TASK REQUIREMENTS:
This exercise asks for every line of the material that includes the word "history".

INFORMATION:
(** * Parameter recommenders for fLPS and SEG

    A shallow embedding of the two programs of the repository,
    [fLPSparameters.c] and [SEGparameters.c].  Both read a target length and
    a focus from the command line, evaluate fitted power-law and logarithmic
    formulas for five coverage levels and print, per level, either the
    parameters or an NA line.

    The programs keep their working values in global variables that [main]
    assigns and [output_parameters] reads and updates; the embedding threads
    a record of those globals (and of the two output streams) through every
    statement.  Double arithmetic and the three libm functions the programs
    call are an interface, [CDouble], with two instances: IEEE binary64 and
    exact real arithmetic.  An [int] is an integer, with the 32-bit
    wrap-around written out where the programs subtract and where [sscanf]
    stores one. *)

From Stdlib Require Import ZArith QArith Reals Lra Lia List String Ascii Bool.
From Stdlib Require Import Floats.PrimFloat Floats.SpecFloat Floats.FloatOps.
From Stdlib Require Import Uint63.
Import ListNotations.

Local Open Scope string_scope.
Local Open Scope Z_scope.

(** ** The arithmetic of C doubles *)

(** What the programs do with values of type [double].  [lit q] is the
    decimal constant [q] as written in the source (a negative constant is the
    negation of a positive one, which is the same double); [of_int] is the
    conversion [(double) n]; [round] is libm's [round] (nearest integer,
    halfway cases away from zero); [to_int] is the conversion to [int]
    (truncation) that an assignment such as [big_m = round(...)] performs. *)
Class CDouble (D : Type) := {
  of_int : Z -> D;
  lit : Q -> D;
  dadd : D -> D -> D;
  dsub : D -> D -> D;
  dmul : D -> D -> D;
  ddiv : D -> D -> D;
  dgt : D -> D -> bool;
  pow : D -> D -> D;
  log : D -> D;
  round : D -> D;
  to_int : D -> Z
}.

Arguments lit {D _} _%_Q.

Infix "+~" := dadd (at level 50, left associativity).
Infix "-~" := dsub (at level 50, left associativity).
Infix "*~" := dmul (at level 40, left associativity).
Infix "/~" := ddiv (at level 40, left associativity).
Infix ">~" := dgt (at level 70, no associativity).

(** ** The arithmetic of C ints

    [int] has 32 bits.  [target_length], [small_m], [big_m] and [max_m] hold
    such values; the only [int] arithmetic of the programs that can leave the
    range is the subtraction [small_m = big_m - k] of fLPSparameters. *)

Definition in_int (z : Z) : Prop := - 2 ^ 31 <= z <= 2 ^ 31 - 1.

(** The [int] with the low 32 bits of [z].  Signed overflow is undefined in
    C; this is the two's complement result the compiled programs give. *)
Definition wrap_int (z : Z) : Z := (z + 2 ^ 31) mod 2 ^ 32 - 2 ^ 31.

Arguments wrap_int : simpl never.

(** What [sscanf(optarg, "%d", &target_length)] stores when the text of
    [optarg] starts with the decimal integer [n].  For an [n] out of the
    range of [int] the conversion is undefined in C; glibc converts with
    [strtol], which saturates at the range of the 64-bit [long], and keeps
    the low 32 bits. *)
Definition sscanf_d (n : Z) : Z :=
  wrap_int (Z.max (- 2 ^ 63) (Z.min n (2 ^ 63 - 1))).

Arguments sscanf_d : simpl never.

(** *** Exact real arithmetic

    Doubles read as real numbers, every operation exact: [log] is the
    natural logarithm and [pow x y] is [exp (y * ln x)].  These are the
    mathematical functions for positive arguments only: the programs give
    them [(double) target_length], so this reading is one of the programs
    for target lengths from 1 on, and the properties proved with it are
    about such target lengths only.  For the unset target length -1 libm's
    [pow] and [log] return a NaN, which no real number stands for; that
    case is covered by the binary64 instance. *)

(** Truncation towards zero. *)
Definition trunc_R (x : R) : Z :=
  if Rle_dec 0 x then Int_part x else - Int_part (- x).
---
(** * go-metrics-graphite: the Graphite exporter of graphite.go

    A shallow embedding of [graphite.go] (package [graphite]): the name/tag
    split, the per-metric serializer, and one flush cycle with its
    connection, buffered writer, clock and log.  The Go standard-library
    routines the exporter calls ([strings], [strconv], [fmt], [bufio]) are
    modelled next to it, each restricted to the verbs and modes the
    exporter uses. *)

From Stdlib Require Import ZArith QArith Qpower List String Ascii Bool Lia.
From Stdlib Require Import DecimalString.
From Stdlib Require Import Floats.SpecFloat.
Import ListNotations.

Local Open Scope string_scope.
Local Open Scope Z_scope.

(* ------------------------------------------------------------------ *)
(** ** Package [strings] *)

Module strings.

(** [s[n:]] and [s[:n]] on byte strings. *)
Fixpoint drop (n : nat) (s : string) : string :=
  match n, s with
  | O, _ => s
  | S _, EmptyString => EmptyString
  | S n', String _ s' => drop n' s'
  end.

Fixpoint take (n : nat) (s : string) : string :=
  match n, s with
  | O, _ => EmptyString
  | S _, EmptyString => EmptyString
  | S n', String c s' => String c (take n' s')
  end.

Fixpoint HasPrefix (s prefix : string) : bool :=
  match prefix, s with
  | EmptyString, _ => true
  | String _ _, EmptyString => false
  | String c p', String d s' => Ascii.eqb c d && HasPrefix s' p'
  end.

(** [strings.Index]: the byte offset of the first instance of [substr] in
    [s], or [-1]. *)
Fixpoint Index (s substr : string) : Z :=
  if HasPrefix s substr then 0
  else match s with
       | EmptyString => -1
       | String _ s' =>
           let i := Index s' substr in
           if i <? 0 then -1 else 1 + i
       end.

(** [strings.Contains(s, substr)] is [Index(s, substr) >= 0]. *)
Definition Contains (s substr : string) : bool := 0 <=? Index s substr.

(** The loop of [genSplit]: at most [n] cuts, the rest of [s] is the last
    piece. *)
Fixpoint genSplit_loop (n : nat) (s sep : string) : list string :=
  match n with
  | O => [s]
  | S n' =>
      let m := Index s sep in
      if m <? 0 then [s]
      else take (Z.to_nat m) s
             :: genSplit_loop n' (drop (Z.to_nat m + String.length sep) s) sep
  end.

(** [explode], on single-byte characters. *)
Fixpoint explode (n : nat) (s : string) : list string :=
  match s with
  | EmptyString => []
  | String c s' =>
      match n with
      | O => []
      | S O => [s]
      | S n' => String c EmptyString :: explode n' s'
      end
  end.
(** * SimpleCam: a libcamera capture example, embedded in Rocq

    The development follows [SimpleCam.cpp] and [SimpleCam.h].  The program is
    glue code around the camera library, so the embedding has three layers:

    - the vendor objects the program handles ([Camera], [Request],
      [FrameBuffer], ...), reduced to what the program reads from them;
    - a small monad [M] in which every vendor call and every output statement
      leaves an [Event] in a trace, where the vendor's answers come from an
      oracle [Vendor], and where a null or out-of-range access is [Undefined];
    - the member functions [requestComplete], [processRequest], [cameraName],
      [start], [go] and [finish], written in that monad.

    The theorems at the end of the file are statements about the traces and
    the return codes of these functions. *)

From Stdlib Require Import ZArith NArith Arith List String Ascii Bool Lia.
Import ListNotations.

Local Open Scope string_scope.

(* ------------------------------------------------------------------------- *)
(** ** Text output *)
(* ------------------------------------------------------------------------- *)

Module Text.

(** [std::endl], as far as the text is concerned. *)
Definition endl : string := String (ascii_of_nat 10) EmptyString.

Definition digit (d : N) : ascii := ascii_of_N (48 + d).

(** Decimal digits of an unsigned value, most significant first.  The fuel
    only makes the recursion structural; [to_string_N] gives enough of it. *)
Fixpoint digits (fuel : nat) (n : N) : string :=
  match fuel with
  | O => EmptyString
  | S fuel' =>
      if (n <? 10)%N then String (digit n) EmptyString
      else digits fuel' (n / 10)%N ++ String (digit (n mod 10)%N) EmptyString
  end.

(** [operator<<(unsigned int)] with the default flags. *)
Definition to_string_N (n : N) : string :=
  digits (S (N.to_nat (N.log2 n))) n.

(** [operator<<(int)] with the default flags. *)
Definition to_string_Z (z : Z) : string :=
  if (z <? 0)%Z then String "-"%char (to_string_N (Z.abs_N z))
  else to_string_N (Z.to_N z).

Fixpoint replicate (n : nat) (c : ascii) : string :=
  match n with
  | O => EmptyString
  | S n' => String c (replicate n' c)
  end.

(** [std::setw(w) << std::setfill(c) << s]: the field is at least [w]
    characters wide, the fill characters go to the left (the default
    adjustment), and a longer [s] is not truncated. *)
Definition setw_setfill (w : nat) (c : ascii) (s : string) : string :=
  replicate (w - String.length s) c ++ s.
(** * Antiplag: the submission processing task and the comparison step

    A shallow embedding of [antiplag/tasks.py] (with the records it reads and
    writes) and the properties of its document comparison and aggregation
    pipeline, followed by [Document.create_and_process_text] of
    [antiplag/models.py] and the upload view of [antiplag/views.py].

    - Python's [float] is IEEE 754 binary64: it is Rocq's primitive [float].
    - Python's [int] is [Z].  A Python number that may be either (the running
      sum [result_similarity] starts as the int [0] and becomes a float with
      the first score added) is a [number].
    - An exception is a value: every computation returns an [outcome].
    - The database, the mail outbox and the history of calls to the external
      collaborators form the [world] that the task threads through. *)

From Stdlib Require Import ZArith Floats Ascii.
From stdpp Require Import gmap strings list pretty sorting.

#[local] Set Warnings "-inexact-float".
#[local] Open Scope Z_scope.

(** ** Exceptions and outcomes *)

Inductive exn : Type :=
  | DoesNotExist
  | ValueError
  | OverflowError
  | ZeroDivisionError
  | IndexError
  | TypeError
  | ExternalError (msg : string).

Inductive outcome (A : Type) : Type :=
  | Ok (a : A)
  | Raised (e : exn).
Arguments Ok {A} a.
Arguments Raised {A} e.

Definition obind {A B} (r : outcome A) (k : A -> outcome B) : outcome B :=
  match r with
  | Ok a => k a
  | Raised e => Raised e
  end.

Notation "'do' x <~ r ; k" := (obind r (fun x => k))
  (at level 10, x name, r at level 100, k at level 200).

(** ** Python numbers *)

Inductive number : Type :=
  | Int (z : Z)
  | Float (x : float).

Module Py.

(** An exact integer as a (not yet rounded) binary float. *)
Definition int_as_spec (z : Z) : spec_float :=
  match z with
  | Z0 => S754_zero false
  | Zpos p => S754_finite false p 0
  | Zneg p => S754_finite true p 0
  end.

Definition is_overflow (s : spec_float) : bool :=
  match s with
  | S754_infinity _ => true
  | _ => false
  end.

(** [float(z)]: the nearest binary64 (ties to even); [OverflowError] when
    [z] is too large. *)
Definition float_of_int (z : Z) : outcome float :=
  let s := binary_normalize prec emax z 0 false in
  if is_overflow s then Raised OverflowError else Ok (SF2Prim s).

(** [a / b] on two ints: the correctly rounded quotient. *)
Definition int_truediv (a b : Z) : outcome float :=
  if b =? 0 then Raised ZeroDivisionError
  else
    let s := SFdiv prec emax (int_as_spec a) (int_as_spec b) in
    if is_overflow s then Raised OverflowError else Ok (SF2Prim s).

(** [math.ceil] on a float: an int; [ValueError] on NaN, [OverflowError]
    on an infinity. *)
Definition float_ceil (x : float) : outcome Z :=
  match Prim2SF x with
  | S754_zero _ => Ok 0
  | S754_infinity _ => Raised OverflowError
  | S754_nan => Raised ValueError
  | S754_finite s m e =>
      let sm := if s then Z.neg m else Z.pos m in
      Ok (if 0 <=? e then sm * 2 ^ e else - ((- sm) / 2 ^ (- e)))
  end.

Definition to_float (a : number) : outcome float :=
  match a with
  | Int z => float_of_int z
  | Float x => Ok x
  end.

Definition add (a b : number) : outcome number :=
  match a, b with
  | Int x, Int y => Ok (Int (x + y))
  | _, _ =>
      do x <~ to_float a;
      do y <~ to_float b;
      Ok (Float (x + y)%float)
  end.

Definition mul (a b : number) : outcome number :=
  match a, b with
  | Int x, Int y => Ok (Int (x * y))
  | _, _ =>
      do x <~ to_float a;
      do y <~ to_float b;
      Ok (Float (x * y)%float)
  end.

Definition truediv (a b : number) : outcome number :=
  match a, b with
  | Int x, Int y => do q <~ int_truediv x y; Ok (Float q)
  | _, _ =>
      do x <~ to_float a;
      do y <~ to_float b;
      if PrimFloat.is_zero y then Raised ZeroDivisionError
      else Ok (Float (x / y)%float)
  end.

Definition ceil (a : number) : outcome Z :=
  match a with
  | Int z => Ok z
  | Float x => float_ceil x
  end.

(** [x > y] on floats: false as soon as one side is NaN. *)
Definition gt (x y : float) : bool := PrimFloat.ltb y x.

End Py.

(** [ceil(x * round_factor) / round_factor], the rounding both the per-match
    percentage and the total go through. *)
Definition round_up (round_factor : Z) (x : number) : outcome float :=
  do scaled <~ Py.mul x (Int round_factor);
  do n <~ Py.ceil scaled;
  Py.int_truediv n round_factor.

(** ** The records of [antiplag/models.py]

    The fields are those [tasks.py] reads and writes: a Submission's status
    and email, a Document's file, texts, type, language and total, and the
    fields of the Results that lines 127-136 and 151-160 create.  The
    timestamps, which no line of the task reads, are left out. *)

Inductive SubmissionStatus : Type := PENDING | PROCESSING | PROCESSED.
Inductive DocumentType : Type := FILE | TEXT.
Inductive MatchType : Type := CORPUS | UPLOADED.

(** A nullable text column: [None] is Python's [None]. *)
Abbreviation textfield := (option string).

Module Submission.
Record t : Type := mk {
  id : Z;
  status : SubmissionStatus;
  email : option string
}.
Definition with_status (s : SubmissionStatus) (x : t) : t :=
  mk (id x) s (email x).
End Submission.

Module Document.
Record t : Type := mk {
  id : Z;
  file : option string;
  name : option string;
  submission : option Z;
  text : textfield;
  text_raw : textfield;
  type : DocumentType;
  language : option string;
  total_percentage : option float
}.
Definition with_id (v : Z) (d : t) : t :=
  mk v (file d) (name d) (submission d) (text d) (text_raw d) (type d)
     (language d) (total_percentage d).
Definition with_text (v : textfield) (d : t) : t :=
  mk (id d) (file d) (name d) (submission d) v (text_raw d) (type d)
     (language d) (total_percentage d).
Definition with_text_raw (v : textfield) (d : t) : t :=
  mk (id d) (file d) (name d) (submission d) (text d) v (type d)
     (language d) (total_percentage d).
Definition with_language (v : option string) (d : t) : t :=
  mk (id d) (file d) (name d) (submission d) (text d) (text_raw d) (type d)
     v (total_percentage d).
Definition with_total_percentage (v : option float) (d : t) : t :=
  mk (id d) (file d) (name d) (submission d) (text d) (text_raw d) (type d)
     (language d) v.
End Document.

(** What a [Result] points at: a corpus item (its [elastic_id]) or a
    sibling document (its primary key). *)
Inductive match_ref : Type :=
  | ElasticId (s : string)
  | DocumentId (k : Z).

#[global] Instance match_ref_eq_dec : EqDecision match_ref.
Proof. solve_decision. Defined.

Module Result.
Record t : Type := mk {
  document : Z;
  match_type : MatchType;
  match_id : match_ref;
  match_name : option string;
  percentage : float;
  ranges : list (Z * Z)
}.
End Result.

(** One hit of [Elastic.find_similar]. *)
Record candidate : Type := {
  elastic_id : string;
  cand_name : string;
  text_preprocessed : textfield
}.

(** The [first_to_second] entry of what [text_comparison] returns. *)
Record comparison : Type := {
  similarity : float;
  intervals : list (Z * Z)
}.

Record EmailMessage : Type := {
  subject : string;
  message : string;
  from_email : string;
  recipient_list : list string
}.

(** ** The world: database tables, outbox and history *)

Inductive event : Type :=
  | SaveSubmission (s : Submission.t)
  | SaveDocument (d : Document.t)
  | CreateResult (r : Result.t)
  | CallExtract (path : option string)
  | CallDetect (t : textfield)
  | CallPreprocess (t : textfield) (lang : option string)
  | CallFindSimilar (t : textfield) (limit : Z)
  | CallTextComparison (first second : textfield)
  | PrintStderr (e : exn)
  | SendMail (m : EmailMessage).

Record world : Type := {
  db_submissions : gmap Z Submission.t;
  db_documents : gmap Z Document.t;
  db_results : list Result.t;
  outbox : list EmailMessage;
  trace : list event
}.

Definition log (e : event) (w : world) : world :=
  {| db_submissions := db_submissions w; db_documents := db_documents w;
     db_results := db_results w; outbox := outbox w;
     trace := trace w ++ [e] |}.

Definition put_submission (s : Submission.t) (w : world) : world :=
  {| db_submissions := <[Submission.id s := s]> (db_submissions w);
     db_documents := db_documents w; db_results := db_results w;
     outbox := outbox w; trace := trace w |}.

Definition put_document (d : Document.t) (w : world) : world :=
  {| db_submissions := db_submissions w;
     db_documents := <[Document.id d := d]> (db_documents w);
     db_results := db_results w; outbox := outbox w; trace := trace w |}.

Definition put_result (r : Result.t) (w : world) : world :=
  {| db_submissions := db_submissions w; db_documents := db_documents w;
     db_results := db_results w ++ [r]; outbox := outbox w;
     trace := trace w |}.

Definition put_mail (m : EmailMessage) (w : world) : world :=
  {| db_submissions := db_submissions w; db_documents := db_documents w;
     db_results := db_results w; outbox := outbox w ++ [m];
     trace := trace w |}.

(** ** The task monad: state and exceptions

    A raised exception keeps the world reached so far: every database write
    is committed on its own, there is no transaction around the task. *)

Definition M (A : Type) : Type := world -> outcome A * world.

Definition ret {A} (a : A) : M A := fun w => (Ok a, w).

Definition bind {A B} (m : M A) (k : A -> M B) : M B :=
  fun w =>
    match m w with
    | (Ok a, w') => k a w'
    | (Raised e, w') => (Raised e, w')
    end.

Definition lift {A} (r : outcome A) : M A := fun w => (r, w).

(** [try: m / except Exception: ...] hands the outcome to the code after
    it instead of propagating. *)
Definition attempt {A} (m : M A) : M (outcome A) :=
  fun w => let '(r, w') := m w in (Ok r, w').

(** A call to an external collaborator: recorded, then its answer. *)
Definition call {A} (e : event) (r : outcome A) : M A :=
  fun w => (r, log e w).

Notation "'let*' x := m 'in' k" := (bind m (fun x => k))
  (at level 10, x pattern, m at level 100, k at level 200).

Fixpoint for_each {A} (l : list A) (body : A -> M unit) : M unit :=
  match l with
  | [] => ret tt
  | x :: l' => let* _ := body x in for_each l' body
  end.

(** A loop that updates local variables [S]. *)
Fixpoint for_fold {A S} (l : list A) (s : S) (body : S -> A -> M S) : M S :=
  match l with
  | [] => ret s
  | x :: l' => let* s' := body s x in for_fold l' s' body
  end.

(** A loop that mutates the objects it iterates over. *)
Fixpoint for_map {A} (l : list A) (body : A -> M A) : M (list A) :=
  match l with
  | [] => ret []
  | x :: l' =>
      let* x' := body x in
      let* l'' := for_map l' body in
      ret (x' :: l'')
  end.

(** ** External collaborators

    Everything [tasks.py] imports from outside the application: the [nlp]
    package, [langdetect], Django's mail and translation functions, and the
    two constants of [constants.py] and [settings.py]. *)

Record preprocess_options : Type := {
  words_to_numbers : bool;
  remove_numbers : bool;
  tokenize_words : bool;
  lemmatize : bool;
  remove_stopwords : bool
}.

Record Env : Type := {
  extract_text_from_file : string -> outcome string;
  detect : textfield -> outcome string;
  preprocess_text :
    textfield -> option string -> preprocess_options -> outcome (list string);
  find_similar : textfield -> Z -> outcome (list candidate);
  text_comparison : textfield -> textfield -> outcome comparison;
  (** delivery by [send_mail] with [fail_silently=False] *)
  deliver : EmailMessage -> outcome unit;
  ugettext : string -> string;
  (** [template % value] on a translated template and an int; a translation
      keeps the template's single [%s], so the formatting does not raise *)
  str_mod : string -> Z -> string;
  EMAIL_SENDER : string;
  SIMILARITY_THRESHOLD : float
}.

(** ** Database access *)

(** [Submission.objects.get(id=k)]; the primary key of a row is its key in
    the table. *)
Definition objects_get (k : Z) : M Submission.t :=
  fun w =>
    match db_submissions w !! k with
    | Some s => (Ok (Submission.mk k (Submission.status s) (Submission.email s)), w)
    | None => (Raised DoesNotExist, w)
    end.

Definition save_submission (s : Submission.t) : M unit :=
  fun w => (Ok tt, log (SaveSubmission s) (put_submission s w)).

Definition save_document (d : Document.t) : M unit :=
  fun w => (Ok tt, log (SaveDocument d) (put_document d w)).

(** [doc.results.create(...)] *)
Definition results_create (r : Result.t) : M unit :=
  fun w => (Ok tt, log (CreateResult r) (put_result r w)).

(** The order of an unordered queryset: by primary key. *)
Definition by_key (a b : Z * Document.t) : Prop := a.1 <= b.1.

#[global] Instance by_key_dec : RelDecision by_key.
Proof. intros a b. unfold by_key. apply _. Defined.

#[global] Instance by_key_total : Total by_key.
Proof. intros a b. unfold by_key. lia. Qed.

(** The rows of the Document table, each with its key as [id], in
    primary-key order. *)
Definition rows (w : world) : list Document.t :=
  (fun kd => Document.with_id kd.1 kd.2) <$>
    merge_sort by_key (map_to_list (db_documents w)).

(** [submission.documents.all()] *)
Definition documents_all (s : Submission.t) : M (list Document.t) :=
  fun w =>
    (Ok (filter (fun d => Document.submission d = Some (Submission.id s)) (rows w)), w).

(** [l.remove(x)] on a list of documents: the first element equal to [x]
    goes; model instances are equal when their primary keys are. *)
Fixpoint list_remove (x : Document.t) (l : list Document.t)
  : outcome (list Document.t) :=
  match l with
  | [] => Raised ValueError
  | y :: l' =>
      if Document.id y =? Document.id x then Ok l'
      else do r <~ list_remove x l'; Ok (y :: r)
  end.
--
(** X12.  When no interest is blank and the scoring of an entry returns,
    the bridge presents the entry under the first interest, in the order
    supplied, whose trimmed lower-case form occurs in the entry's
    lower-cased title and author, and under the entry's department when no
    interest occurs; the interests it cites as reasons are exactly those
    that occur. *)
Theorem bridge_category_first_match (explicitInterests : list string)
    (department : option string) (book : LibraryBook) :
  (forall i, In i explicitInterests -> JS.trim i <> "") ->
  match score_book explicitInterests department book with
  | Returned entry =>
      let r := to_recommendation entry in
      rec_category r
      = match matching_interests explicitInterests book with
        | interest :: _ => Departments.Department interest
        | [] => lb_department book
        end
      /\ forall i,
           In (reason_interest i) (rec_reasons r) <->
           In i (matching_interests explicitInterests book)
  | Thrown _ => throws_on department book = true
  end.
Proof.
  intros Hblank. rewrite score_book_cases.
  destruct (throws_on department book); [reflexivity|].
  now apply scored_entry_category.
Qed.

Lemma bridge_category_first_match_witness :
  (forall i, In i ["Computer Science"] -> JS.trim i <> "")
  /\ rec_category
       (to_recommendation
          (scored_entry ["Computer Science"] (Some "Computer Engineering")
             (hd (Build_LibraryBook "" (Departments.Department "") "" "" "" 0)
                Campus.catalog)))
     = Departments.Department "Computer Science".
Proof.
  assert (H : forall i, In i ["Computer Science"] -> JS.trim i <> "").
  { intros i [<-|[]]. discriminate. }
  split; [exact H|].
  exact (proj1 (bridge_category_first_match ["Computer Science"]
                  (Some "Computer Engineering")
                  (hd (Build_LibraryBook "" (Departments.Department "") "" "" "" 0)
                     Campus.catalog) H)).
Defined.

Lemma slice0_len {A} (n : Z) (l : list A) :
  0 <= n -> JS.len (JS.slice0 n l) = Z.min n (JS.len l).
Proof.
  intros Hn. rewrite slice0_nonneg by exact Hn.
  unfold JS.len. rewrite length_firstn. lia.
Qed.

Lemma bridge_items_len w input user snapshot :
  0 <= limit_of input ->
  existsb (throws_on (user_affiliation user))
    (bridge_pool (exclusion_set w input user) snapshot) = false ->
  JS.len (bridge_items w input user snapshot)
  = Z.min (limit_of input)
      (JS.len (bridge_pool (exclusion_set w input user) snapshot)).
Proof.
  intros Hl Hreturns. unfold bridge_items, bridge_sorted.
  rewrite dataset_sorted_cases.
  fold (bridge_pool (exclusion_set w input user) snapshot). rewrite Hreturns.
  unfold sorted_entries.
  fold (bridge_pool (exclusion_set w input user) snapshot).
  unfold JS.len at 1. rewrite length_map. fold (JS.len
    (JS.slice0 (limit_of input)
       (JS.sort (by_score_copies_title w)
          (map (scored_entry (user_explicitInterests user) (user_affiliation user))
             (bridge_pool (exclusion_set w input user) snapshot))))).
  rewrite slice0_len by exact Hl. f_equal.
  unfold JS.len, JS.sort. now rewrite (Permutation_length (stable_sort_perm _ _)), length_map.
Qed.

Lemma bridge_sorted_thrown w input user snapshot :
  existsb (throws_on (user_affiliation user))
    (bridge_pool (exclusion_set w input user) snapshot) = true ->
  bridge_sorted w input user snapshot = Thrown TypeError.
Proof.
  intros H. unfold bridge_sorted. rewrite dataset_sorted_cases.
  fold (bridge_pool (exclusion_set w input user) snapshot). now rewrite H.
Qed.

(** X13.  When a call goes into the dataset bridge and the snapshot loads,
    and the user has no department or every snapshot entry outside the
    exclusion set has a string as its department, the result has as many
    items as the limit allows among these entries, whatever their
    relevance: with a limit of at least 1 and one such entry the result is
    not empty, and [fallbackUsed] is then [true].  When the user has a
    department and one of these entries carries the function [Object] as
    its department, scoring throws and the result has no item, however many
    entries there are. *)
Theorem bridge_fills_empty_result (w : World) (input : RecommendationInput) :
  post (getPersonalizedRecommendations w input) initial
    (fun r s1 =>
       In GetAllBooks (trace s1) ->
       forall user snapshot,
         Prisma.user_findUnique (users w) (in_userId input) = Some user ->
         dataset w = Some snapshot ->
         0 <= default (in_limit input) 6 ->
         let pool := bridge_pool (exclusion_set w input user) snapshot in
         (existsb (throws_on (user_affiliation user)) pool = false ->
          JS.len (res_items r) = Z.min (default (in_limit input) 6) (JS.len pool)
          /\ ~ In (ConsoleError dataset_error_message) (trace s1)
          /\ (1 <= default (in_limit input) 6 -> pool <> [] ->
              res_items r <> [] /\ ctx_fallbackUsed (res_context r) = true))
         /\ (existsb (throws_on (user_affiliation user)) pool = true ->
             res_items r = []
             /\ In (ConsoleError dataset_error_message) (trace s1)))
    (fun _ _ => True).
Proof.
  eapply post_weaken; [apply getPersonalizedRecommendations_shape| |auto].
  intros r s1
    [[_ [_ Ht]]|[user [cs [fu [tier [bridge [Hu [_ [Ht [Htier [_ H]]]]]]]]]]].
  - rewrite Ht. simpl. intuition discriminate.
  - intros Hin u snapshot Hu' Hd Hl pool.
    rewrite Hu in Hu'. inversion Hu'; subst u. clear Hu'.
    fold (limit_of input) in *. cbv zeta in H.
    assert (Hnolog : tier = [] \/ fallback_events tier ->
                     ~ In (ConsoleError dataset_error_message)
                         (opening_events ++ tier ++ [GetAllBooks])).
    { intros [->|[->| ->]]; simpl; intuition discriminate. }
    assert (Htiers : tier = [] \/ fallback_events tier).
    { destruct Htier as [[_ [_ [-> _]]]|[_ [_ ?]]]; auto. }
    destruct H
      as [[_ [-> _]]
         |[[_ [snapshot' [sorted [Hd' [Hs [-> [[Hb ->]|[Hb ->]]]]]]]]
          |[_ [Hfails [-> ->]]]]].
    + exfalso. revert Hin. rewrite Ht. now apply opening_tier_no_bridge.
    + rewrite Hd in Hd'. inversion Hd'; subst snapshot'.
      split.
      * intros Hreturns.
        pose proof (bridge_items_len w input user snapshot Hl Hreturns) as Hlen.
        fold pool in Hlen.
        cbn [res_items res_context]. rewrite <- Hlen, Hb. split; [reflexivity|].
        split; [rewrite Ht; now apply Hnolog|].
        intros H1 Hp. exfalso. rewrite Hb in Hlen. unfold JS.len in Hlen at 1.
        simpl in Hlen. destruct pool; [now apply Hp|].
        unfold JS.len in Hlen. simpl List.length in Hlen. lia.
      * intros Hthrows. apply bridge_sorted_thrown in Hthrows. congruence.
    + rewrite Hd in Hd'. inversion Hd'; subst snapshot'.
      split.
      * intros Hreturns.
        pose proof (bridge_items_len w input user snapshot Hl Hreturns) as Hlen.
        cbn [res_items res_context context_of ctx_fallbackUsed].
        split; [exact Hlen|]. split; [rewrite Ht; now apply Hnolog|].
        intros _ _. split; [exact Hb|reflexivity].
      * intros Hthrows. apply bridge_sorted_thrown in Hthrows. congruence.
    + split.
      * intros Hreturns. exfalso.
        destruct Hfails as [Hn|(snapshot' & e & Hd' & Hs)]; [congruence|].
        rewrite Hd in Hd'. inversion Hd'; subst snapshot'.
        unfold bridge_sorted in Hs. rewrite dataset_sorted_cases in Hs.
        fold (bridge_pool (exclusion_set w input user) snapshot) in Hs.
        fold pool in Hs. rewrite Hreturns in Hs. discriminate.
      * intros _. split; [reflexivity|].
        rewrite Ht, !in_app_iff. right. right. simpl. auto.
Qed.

TASK RESULT:
    - The database, the mail outbox and the history of calls to the external
(** ** The world: database tables, outbox and history *)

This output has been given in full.